Stand-Up Tuesdays is a weekly comedy spotlight written by the wonderfully talented Angie Frissore. Covering both known and unknown comics, Stand-up Tuesdays is your new source for all things funny.
This week, Angie puts a spotlight on Lisa Lampanelli. If you or your comedy troupe would like to be featured on Stand-Up Tuesdays, please email utgjames@gmail.com.
I don’t know about you, but I just can’t get enough of the Queen of Mean, Lisa Lampanelli – there’s truly no other comedian performing today that could not only get away with doling out racially-charged insults, but be absolutely adored in the process. Thankfully, the loveable veteran comedian releases her first greatest hits compilation today, Equal Opportunity Offender: The Best of Lisa Lampanelli. The album collects all-time favorite riffs from the woman Howard Stern calls “a true original and a brilliant comedy mind.” Lampanelli, who is starring alongside Adam Carolla, Arsenio Hall and others on the current season of The Celebrity Apprentice, will also be on tour across the country beginning this weekend and continuing through the summer.

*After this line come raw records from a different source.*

(** * DaCe SDFG states and control-flow regions: a shallow embedding of
      [dace/sdfg/state.py]

    The development follows the layout of the Python module.  Module
    [Dataflow] embeds [DataflowGraphView] and [SDFGState] (memlet paths and
    trees, scope dictionaries, read and write sets, the scope caches);
    module [ControlFlow] embeds [ControlFlowRegion] and [LoopRegion] (start
    block, block and edge insertion, inlining, symbol liveness, traversals).
    Module [MapDimShuffle] embeds the transformation of that name, which
    works on the map of a map entry of a state.

    Python objects are records that carry an identity field ([nid], [eid],
    [bid]), so that two distinct objects are never equal; exceptions are the
    [Raise] results of a small error monad; [while] loops take a fuel
    argument, and each looping function is shown never to exhaust the fuel
    its caller hands over. *)

From Stdlib Require Import String.
From stdpp Require Import base option list gmap sets strings.

Open Scope string_scope.
Open Scope list_scope.
Open Scope nat_scope.

(** ** Results of Python calls *)

Inductive exception :=
| ValueError (msg : string)
| RuntimeError (msg : string)
| TypeError (msg : string)
| IndexError
| AttributeError
| AssertionError
| StopIteration.

Inductive result (A : Type) :=
| Ok (a : A)
| Raise (e : exception)
| OutOfFuel.
Arguments Ok {A} a.
Arguments Raise {A} e.
Arguments OutOfFuel {A}.

#[global] Instance result_bind : MBind result := λ A B k r,
  match r with
  | Ok a => k a
  | Raise e => Raise e
  | OutOfFuel => OutOfFuel
  end.
#[global] Instance result_ret : MRet result := λ A a, Ok a.

Definition returns {A} (r : result A) : Prop := ∃ a, r = Ok a.
Definition raises {A} (r : result A) : Prop := ∃ e, r = Raise e.

#[global] Instance exception_eq_dec : EqDecision exception.
Proof. solve_decision. Defined.

(** Python's [s[n:]] on strings. *)
Fixpoint string_drop (n : nat) (s : string) : string :=
  match n, s with
  | 0, _ => s
  | S n', EmptyString => EmptyString
  | S n', String _ s' => string_drop n' s'
  end.

(** Python's [s.startswith(p)]. *)
Definition startswith (s p : string) : bool := String.prefix p s.

(** ** Dataflow graphs *)

Module Dataflow.

(** The node classes of [dace.sdfg.nodes] that this module dispatches on.
    [Tasklet] and [NestedSDFG] are the [CodeNode] subclasses. *)
Inductive node_class :=
| AccessNode
| Tasklet
| NestedSDFG
| EntryNode
| ExitNode.

#[global] Instance node_class_eq_dec : EqDecision node_class.
Proof. solve_decision. Defined.

(** A node object: [nid] is the object identity; [data] is the container an
    access node names (unused by the other classes). *)
Record Node := mkNode {
  nid : nat;
  cls : node_class;
  data : string
}.

#[global] Instance Node_eq_dec : EqDecision Node.
Proof. solve_decision. Defined.

#[global] Instance node_class_countable : Countable node_class.
Proof.
  refine (inj_countable'
    (λ c, match c with
          | AccessNode => 0 | Tasklet => 1 | NestedSDFG => 2
          | EntryNode => 3 | ExitNode => 4
          end)
    (λ n, match n with
          | 0 => AccessNode | 1 => Tasklet | 2 => NestedSDFG
          | 3 => EntryNode | _ => ExitNode
          end) _).
  intros []; reflexivity.
Defined.

#[global] Instance Node_countable : Countable Node.
Proof.
  refine (inj_countable' (λ n, (nid n, cls n, data n))
                         (λ t, mkNode t.1.1 t.1.2 t.2) _).
  intros []; reflexivity.
Defined.

Definition isinstance_CodeNode (n : Node) : bool :=
  match cls n with Tasklet | NestedSDFG => true | _ => false end.
Definition isinstance_AccessNode (n : Node) : bool :=
  match cls n with AccessNode => true | _ => false end.
Definition isinstance_EntryNode (n : Node) : bool :=
  match cls n with EntryNode => true | _ => false end.
Definition isinstance_ExitNode (n : Node) : bool :=
  match cls n with ExitNode => true | _ => false end.

(** [isinstance(n, (nd.CodeNode, nd.AccessNode))] *)
Definition is_code_or_access (n : Node) : bool :=
  isinstance_CodeNode n || isinstance_AccessNode n.
(** [isinstance(n, (nd.EntryNode, nd.ExitNode))] *)
Definition is_scope_node (n : Node) : bool :=
  isinstance_EntryNode n || isinstance_ExitNode n.
Lemma out_of_time_is_permanent_witness :
  seconds 3540 <= seconds 3599
  /\ local_out_of_time Samples.outta_time Samples.one_hour (seconds 3540)
     = true
  /\ local_out_of_time Samples.outta_time Samples.one_hour (seconds 3599)
     = true.
Proof.
  assert (seconds 3540 <= seconds 3599) as Hle by (vm_compute; discriminate).
  split; [exact Hle |]. split; [reflexivity |].
  exact (proj2 (out_of_time_is_permanent Samples.outta_time Samples.one_hour
                  (seconds 3540) (seconds 3599) Hle) eq_refl).
Defined.

(** X9. Detection and the budget compose: after a successful [detect] at
    time [now] with an override that parses to [d], the remaining time at a
    later reading is [d] less the time elapsed, and the local out-of-time
    check of a policy is true exactly from [now + d - margin] on. *)
Theorem detect_then_remaining env now later budget policy (text : string)
    (d : time_duration) :
  getenv env "CHM_WALLCLOCK_LIMIT" = Some text ->
  duration_from_string text = Some d ->
  let detected := run_state (detect duration_from_string env now) budget in
  has_wallclock_limit detected = true
  /\ wallclock_remaining detected later = d - (later - now)
  /\ (local_out_of_time policy detected later = true
      <-> now + d - abort_when_wallclock_left policy <= later).
Proof.
  intros Henv Hparse detected. unfold detected, run_state.
  rewrite detect_eq, Henv, Hparse. simpl.
  unfold local_out_of_time, wallclock_remaining. simpl.
  split; [reflexivity |]. split; [reflexivity |].
  rewrite bool_decide_eq_true. lia.
Qed.

(** X10. [detect] looks at nothing but the override: two environments that
    agree on [CHM_WALLCLOCK_LIMIT] give the same outcome and the same
    budget, whatever scheduler variables they hold. *)
Theorem detect_depends_on_override_only env1 env2 now budget :
  getenv env1 "CHM_WALLCLOCK_LIMIT" = getenv env2 "CHM_WALLCLOCK_LIMIT" ->
  detect duration_from_string env1 now budget
  = detect duration_from_string env2 now budget.
Proof.
  intros Hsame. rewrite !detect_eq, Hsame. reflexivity.
Qed.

Equal Opportunity Offender gives fans Lampanelli at her very best, sampling the comedienne’s most laughable and risqué jokes from her specials Long Live the Queen, Dirty Girl, Tough Love and Take it Like a Man – all exceptionally put together to create an almost seamless, individual-show feeling overall. Unlike a lot of other best-of collections (I’m looking at you, Dane Cook), one could easily mistake Equal Opportunity Offender as simply a brand-new special in itself.
As fans of Lampanelli will attest to, the Queen of Mean is not just another insult comic. Finding yourself fitting into the social demographic Lampanelli is lampooning has evolved into a badge of honor – if Lisa insults you, you feel grateful and complimented rather than singled out and made fun of.
“I love that you’re a Spic in the front row,” Lampanelli states to an audience member early on, in a bit taken from Long Live the Queen. “Now, are you a border hopper or a river swimmer? I’ll get back to you when you can speak English. Yaaaaaaaaay!”
It’s that last little ‘yay’ which epitomizes Lampanelli ability to get away with just about anything and be loved for it, as the crowd erupts with delight at her perfect illegal-immigration. Her insult style works so well, not only because she’s insanely clever about it, but because overall, Lampanelli is a gracious class-act. In one breathe she can reduce you to a racial stereotype, and in the next, have you hugging it out with her and smiling. It’s that balance of wit and empathy that affords Lampanelli such freedom in her comedy.
Heralded as “more than a standup — a standout” by comedy legend Jim Carrey, Lampanelli is a cross between Don Rickles, Archie Bunker, and a vial of estrogen. Her raunchy, gut-busting performances are wildly popular at theaters across the U.S. and Canada, and her roasts of Donald Trump, David Hasselhoff, Flavor Flav, and Gene Simmons (among others) are the stuff legends are made of. A regular on The Tonight Show with Jay Leno and Howard Stern’s Sirius satellite radio shows, Lampanelli entered the ranks of comic greats in 2009 with the premiere of her first ever one-hour HBO comedy special, Long Live the Queen. That same year, her autobiography, Chocolate, Please: My Adventures in Food, Fat and Freaks, hit bookstores to critical acclaim. This fall, Lampanelli will bring her talents to Broadway and the big screen, when she mounts her one-woman show, Bring Back the Fat Chick and stars alongside James Gandolfini in the upcoming feature film Not Fade Away, from “The Sopranos” creator David Chase, scheduled for release October 19th.